Definition _deduplicate_tables (tables : list Table) : list Table :=
  match tables with
  | [] => tables
  | _ => fold_left dedup_step (sort_tables tables) []
  end.


(** ** Line predicates *)

Import Py Re.

Definition dc : regex := Cls (digit_or ",").

(** [(?:\.\d+)?] *)
Definition frac : regex := opt (Seq (Chr ".") (plus d)).

Definition _is_financial_data_line (line : string) : bool :=
  (* \$\s*[\d,]+(?:\.\d+)?(?:\s*(?:million|billion|thousand))? *)
  if searchb IGNORECASE
       (seq [Chr "$"; star s; plus dc; frac;
             opt (Seq (star s) (words ["million"; "billion"; "thousand"]))])
       line
  then true
  (* \d+(?:\.\d+)?\s*% *)
  else if searchb NOFLAGS (seq [plus d; frac; star s; Chr "%"]) line then true
  (* \(\s*[\d,]+(?:\.\d+)?\s*\) *)
  else if searchb NOFLAGS
            (seq [Chr "("; star s; plus dc; frac; star s; Chr ")"]) line
  then true
  else
    (* (?<!\w)[\d,]+(?:\.\d+)?(?!\w) *)
    let numbers :=
      findall NOFLAGS (seq [NotBehind isword; plus dc; frac; NotAhead isword])
              line in
    if Z.of_nat (List.length numbers) >=? 2
    then
      let first_num_pos := find line (hd "" numbers) in
      let last_num_pos := rfind line (last numbers "") in
      last_num_pos - first_num_pos >? len (hd "" numbers) + 10
    else false.

Definition _is_table_note_or_total (line : string) : bool :=
  existsb (fun pattern => searchb IGNORECASE pattern line)
    [ (* ^\s*\([a-z0-9]\) *)
      seq [Bol; star s; Chr "("; Cls (fun c => islower c || isdigit c); Chr ")"];
      (* ^\s*\* *)
      seq [Bol; star s; Chr "*"];
      (* (?:total|subtotal|net|gross)\s*:?\s*\$?[\d,] *)
      seq [words ["total"; "subtotal"; "net"; "gross"]; star s; opt (Chr ":");
           star s; opt (Chr "$"); dc];
      (* (?:see|refer\s+to)\s+(?:note|accompanying) *)
      seq [Alt (lit "see") (seq [lit "refer"; plus s; lit "to"]); plus s;
           words ["note"; "accompanying"]] ].

Definition _is_horizontal_delimiter (line : string) : bool :=
  let stripped := strip line in
  if len stripped <? 3 then false
  else
    (* set(stripped.replace(' ', '')) has one element, a delimiter *)
    match s2l (replace_char " " "" stripped) with
    | [] => false
    | c :: r => forallb (Ascii.eqb c) r && one_of "-=_" c
    end.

◇ ◇ ◇

ASSIGNMENT
In the records above, find the line with "match tables with"; write out exactly that line and each one after it, stopping after the line with "Definition frac : regex".

WRITTEN ANSWER
  match tables with
  | [] => tables
  | _ => fold_left dedup_step (sort_tables tables) []
  end.


(** ** Line predicates *)

Import Py Re.

Definition dc : regex := Cls (digit_or ",").

(** [(?:\.\d+)?] *)
Definition frac : regex := opt (Seq (Chr ".") (plus d)).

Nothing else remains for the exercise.